Pour rapprocher le camp des tenants d’une science du travail comme boussole de l’action collective et le camp d’un management héroïque nourri de « bonnes pratiques » et de buzzwords, il ne suffit pas de traiter ces derniers d’obscurantistes, c’est même contre-productif car comme nous l’avons vu, l’acteur a toujours une raison rationnelle de faire ce qu’il fait ou de penser ce qu’il pense (la fameuse idée wébérienne reprise et élargit par Boudon avec la rationalité cognitive). En outre, les facteurs qui expliquent les croyances managériales sont nombreuses et ancrés : ignorance des sciences humaines et sociales, segmentation et parcellisation du savoir, mécanismes de raisonnement linéaires, attrait pour le sophisme de la cause unique et pour la commensurabilité, fétichisme de « l’action » aux dépens de tout ce qui peut sembler « théorique », facilité d’utilisation des outils par rapport aux raisonnements plus complexes,
Il faut donc, me semble-t-il, d’une part reconnaître la rationalité « dans l’irrationnel » (si nous voulons à garder ce mot) afin de lutter contre « les fidélités autres » par l’éducation (et donc la culture) et la diplomatie des disciplines. En effet, la forte spécialisation actuelle est un terreau favorable aux croyances managériales. Comment peut-on faire une école de commerce ou un master de management sans jamais avoir eu un cours sur l’irréductibilité du travail réel au travail prescrit, bien connue en France depuis 1916 grâce aux travaux de Jean-Maurice Lahy ?
D’autre part, il s’agit d’engager une discussion et une « compétition argumentative » basée sur le respect avec ceux qu’on essaie de convaincre de la nécessaire prise en compte la centralité du travail comme déterminant d’un management performant dans le temps et dans l’espace et qui permet de mieux vivre.

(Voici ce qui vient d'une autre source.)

(** Among scores of 0 the last one is chosen. *)
Lemma selectMaxScore_zeros l :
  l ≠ [] → Forall (λ b, getScore b = 0%Z) l →
  ∃ b, selectMaxScore l = Ret b ∧ l !! (length l - 1)%nat = Some b.
Proof.
  intros Hne Hzero. destruct (selectMaxScore_spec l Hne) as (k & b & Hsel & Hk & _ & Hlast).
  { eapply Forall_impl; [exact Hzero|]. intros b. simpl. by intros ->. }
  exists b. split; [done|]. pose proof (lookup_lt_Some _ _ _ Hk).
  destruct (decide (k = length l - 1)%nat) as [->|Hn]; [done|exfalso].
  destruct (lookup_lt_is_Some_2 (drop (S k) l) 0) as [c Hc]; [rewrite length_drop; lia|].
  rewrite Forall_forall in Hlast, Hzero. specialize (Hlast c (list_elem_of_lookup_2 _ _ _ Hc)).
  rewrite lookup_drop in Hc. rewrite (Hzero c (list_elem_of_lookup_2 _ _ _ Hc)) in Hlast.
  by rewrite (Hzero b (list_elem_of_lookup_2 _ _ _ Hk)) in Hlast.
Qed.

(** A trial allocation of untimed jobs on a small pool is worth nothing. *)
Lemma untimed_trial s sk sk' alg k a :
  sched_wf s → Forall untimed (readyQ s) → (1 ≤ resPoolSize s ≤ 4)%nat → pool_perm s sk →
  main_algs !! k = Some alg → (k < 5)%nat → run_alg 0 alg sk = Ret (a, sk') →
  (ajobs a).*1 ⊆+ window_jobs sk →
  (noJobs a = 0%nat ∨ makespan a = f_zero) ∧ (k = 4%nat → ajobs a = []).
Proof.
  intros Hwf Hun Hpool Hp Hal Hk Hr Hsub.
  destruct (small_trial_shape sk a sk' alg) as [Hsh Hprio]; try done.
  - by rewrite <-Hp.
  - rewrite <-Hp. lia.
  - intros ->. destruct k as [|[|[|[|[|k]]]]]; simpl in *; simplify_eq; lia.
  - split; [|by intros ->; apply Hprio; injection Hal].
    destruct Hsh as [?|Hsh]; [by left|right]. apply untimed_makespan.
    rewrite Forall_forall in Hsh. rewrite Forall_forall in Hun. apply Forall_forall.
    intros q Hq. split; [|by apply Hsh].
    apply Hun. rewrite <-Hp in Hsub. eapply elem_of_submseteq; [|etransitivity; [exact Hsub|]].
    + by apply list_elem_of_fmap_2.
    + apply sublist_submseteq, sublist_take.
Qed.

(** ManagedMode chooses the empty allocation of Priority. *)
Lemma managed_untimed s :
  sched_wf s → Forall untimed (readyQ s) → algVec s = main_algs → strat s = "Completion Time" →
  (1 ≤ resPoolSize s ≤ 4)%nat →
  ∃ a s', run_alg 1 ManagedModeAlg s = Ret (a, s') ∧ ajobs a = [] ∧ pool_perm s s'.
Proof.
  intros Hwf Hun Halg Hstrat Hpool.
  destruct (trial_allocations_spec (run_alg 0) 5 0 s Hwf) as (l & s' & Hl & Hs' & Hlen & Htrial).
  { lia. }
  { intros k Hk. rewrite Halg.
    destruct k as [|[|[|[|[|k]]]]]; [..|lia]; eexists; (split; [done|]); by apply run_alg_sound. }
  assert (Hshape : ∀ k a, l !! k = Some a →
    (noJobs a = 0%nat ∨ makespan a = f_zero) ∧ (k = 4%nat → ajobs a = [])).
  { intros k a Hk. destruct (Htrial k a Hk) as (alg & sk & sk' & Hal & Hp & Hr & Hres).
    rewrite Halg in Hal. destruct Hres as (p & _ & _ & Hsub & _).
    apply (untimed_trial s sk sk' alg); try done. apply lookup_lt_Some in Hk. lia. }
  destruct (mapM_ret (λ a, score a s') (λ a b, b = setScore a 0) l) as (l2 & Hl2 & Hsc).
  { apply Forall_forall. intros a [k Hk]%list_elem_of_lookup. eexists. split; [|done].
    apply score_nothing; [by rewrite <-Hs'|]. by apply (Hshape k). }
  assert (Hlen2 : length l2 = 5%nat) by (by rewrite <-(Forall2_length _ _ _ Hsc)).
  destruct (selectMaxScore_zeros l2) as (b & Hsel & Hk).
  { by intros ->. }
  { eapply Forall2_Forall_r; [exact Hsc|]. apply Forall_forall. by intros a _ b ->. }
  rewrite Hlen2 in Hk. destruct (Forall2_lookup_r _ _ _ _ _ Hsc Hk) as (a & Ha & ->).
  exists (setScore a 0), s'. split_and!; [|by apply (Hshape _ a Ha)|done].
  change (run_alg 1 ManagedModeAlg s) with (ManagedMode (run_alg 0) s).
  unfold ManagedMode. rewrite Halg. cbn [length main_algs Nat.sub].
  rewrite Hl. cbn [mbind outcome_bind]. rewrite Hl2. cbn [mbind outcome_bind]. by rewrite Hsel.
Qed.

(** Jobs without a predicted time starve on a small pool.  If every waiting job
    has predicted time 0 and at most four resources are free, an iteration of the
    scheduler loop returns with the ready queue, the run queue and (up to order) the
    pool unchanged: all trial allocations score 0, the last one, Priority's, is
    chosen, and it is empty; every further iteration starts in the same
    situation. *)
Theorem untimed_jobs_starve s now duration :
  sched_wf s → Forall untimed (readyQ s) → algVec s = main_algs → strat s = "Completion Time" →
  (1 ≤ resPoolSize s ≤ 4)%nat →
  ∃ s', schedLoop_iter 1 s now duration = Ret s' ∧ readyQ s' = readyQ s ∧ runQ s' = runQ s ∧
    resPool s' ≡ₚ resPool s ∧ algVec s' = algVec s ∧ strat s' = strat s ∧ window s' = window s.
Proof.
  intros Hwf Hun Halg Hstrat Hpool.
  destruct (managed_untimed s Hwf Hun Halg Hstrat Hpool) as (a & s1 & Hrun & Ha & Hs1).
  unfold schedLoop_iter. rewrite wait_not_empty_ret by apply Hwf. cbn [mbind outcome_bind].
  rewrite (proj2 (Nat.ltb_lt _ _)) by lia. rewrite Halg. cbn [lookup list_lookup MODE_MANAGED main_algs].
  rewrite Hrun. cbn [mbind outcome_bind]. unfold apply_schedule, noJobs. rewrite Ha. simpl.
  eexists. split; [done|]. destruct Hs1 as (p & -> & Hp). by split_and!.
Qed.
End starvation.

Lemma untimed_jobs_starve_witness :
  let s := MkSched [new_Job (Msg MSG_MOVING_AVG 1 0 0 0 0 500 0 0 0 0 0 0 []) 1] [] []
    [MkResource 1 8111 "localhost" "DFE"] ∅ main_algs 5 "Completion Time" 2 2 1 8111
    "localhost" (new_Stats 0 f_zero) in
  ∃ s', schedLoop_iter 1 s 0 0 = Ret s' ∧ readyQ s' = readyQ s ∧ runQ s' = runQ s ∧
    resPool s' ≡ₚ resPool s ∧ algVec s' = algVec s ∧ strat s' = strat s ∧ window s' = window s.
Proof.
  intros s. apply (untimed_jobs_starve s 0 0); try reflexivity.
  - split; [discriminate|simpl; lia|simpl; apply NoDup_singleton|].
    repeat constructor. eexists _, _. split; [reflexivity|]. unfold INT_MIN, INT_MAX. simpl. lia.
  - repeat constructor. by eexists _, _.
  - vm_compute. lia.
Defined.

(** ** A successful iteration *)

(** Ids that identify the free resources, all below the next id. *)
Definition pool_wf (s : Sched) : Prop :=
  NoDup (rid <$> resPool s) ∧ Forall (λ r, rid r < resourceId s)%Z (resPool s).

Definition fresh_resource (s : Sched) : Resource :=
  MkResource (resourceId s) (dispatcherPortNumber s) (dispatcherHostname s) "DFE".

Lemma pool_wf_fresh s : pool_wf s → NoDup (rid <$> resPool s ++ [fresh_resource s]).
Proof.
  intros [Hnd Hlt]. rewrite fmap_app. apply NoDup_app. split_and!; [done| |apply NoDup_singleton].
  intros x Hx. csimpl. rewrite list_elem_of_singleton. intros ->.
  apply list_elem_of_fmap in Hx as (r & Hr & Hin). rewrite Forall_forall in Hlt.
  specialize (Hlt r Hin). simpl in Hr. lia.
Qed.

(** The elasticity manager when the metric does not exceed one second. *)
Lemma updateResourcePool_keeps s a :
  ids_bounded s → pool_wf s →
  SFltb (getJLOMetric a) f_zero = true ∨ SFltb (f64_of_Z 1) (getJLOMetric a) = false →
  ∃ s' new, updateResourcePool s a = Ret s' ∧ resPool s' = resPool s ++ new ∧
    new = (if SFltb (getJLOMetric a) f_zero then [fresh_resource s] else []) ∧
    NoDup (rid <$> resPool s') ∧ readyQ s' = readyQ s ∧ runQ s' = runQ s ∧ stats s' = stats s.
Proof.
  intros Hb Hwf Hm. unfold updateResourcePool. destruct (SFltb (getJLOMetric a) f_zero).
  - rewrite provisionResource_ret by done. eexists _, _. split; [done|]. simpl.
    split_and!; try done. by apply pool_wf_fresh.
  - destruct Hm as [?| ->]; [done|]. exists s, []. split_and!; try done; [by rewrite app_nil_r|].
    apply Hwf.
Qed.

Enfin, l’indulgence doit toujours être de mise car personne n’a le bon Dieu dans la poche y compris ceux qui sont nourris par sciences du travail : l’être humain est à la fois rationnel et irrationnel. Comme le précise d’ailleurs Jean-Bruno Renard, même de grands hommes ayant marqué la science ont eu leur part d’ombre c’est à dire de croyances parascientifiques : John Neper inventa les logarithmes pour calculer la date de la fin du monde, Isaac Newton était un féru d’alchimie, l’astronome Edmund Halley et le mathématicien Leonhard Euler étaient partisans de la théorie de la terre creuse.
L’humilité et le dialogue sont donc de rigueur si nous voulons que les sciences du travail, au-delà des constats, fertilisent, pour le meilleur, le regard des managers et des dirigeants dans la quête d’une performance soutenable et productrice de santé. Ce sont, il me semble, des voies raisonnables pour éviter, comme dirait Bernard Le Bouyer de Fontenelle (1657-1757), d’étendre « la sottise à l’infini » car malheureusement, le management sans feu ni lieu arrive plus que jamais à convaincre malgré la mise en garde de Nietzsche, « une chose qui convainc n’est pas vraie pour autant, elle est seulement convaincante ».